/---

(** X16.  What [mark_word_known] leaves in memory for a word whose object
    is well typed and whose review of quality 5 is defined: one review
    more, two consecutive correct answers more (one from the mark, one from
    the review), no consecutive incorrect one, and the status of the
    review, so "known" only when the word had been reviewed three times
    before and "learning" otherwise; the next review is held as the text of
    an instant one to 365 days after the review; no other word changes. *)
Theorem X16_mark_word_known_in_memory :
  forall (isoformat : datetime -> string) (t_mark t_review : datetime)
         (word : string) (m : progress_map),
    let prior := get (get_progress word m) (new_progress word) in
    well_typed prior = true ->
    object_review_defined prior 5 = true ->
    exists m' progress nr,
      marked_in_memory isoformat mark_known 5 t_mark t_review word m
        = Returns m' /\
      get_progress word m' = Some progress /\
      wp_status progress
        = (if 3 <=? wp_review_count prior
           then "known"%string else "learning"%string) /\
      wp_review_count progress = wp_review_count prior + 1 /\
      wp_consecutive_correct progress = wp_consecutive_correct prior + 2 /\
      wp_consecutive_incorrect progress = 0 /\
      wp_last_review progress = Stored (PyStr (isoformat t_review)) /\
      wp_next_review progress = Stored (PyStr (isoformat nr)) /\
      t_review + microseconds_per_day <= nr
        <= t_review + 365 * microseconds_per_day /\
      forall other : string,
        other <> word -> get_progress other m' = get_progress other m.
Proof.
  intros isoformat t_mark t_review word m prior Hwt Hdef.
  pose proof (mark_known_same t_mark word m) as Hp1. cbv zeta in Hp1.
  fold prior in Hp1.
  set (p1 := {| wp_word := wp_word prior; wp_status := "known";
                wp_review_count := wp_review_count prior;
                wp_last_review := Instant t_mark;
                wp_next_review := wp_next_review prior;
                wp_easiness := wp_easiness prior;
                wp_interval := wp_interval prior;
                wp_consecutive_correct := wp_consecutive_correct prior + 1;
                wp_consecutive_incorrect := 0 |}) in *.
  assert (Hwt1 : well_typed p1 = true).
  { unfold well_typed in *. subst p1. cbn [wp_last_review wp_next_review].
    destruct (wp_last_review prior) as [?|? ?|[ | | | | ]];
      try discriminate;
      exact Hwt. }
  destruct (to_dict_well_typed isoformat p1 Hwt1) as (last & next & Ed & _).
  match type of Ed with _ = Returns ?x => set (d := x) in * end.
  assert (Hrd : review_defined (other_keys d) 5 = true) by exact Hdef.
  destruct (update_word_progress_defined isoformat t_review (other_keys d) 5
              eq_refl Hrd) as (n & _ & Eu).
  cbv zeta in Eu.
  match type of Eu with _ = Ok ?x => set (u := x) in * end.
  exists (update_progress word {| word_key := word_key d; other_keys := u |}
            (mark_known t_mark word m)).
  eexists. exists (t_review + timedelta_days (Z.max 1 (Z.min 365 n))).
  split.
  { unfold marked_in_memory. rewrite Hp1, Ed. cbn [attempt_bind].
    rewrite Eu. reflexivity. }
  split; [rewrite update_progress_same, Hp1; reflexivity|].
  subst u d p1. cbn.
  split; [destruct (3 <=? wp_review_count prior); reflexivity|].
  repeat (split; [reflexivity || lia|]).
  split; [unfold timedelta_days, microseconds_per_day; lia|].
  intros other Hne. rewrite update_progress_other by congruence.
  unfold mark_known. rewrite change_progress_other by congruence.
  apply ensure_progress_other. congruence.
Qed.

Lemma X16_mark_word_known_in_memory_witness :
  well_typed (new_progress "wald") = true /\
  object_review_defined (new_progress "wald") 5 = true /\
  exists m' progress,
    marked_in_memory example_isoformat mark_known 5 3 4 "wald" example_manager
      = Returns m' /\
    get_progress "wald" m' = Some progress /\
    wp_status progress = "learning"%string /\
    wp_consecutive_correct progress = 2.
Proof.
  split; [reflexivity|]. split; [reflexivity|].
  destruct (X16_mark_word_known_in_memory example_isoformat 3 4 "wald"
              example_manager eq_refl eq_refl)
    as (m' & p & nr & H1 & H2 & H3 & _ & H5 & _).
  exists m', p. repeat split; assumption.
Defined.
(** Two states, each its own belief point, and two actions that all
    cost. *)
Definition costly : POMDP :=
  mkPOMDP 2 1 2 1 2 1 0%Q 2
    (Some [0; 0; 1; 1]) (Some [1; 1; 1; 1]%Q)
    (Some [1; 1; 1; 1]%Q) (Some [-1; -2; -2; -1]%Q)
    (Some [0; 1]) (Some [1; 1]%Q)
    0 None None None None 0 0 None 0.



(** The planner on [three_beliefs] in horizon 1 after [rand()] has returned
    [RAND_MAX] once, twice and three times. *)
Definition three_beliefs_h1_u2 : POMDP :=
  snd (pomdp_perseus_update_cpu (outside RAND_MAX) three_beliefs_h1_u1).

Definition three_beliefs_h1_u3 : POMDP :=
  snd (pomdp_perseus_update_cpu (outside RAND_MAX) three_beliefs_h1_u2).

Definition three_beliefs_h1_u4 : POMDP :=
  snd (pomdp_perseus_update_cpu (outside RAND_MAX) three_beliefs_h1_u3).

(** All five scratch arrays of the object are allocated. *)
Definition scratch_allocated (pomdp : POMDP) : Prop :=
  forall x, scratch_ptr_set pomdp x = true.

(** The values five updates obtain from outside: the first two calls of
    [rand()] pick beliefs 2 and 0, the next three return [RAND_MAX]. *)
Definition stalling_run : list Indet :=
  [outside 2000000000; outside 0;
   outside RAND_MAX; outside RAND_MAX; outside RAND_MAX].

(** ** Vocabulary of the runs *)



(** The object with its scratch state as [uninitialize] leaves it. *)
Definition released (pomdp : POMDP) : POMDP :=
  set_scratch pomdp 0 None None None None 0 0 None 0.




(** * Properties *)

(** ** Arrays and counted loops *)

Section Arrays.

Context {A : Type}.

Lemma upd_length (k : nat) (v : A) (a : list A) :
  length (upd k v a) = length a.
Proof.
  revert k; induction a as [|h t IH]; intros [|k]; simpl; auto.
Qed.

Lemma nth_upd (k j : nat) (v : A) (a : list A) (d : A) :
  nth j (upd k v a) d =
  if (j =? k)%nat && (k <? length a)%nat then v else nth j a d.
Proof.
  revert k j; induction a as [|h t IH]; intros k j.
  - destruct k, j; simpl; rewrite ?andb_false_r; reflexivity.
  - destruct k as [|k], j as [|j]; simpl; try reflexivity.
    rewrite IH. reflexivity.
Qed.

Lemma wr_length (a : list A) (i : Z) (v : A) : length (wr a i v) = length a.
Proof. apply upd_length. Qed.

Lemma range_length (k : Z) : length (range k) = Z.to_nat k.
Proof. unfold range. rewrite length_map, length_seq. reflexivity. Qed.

\---

• [TO DO]
The stretch of entries above that starts with the line containing "exists m', p. repeat split; assumption." and goes on through the line containing "(Some [0; 1]) (Some [1; 1]%Q)" is to be transcribed exactly, and no other line is to be transcribed.

• [ANSWER TO THIS EXERCISE]
  exists m', p. repeat split; assumption.
Defined.
(** Two states, each its own belief point, and two actions that all
    cost. *)
Definition costly : POMDP :=
  mkPOMDP 2 1 2 1 2 1 0%Q 2
    (Some [0; 0; 1; 1]) (Some [1; 1; 1; 1]%Q)
    (Some [1; 1; 1; 1]%Q) (Some [-1; -2; -2; -1]%Q)
    (Some [0; 1]) (Some [1; 1]%Q)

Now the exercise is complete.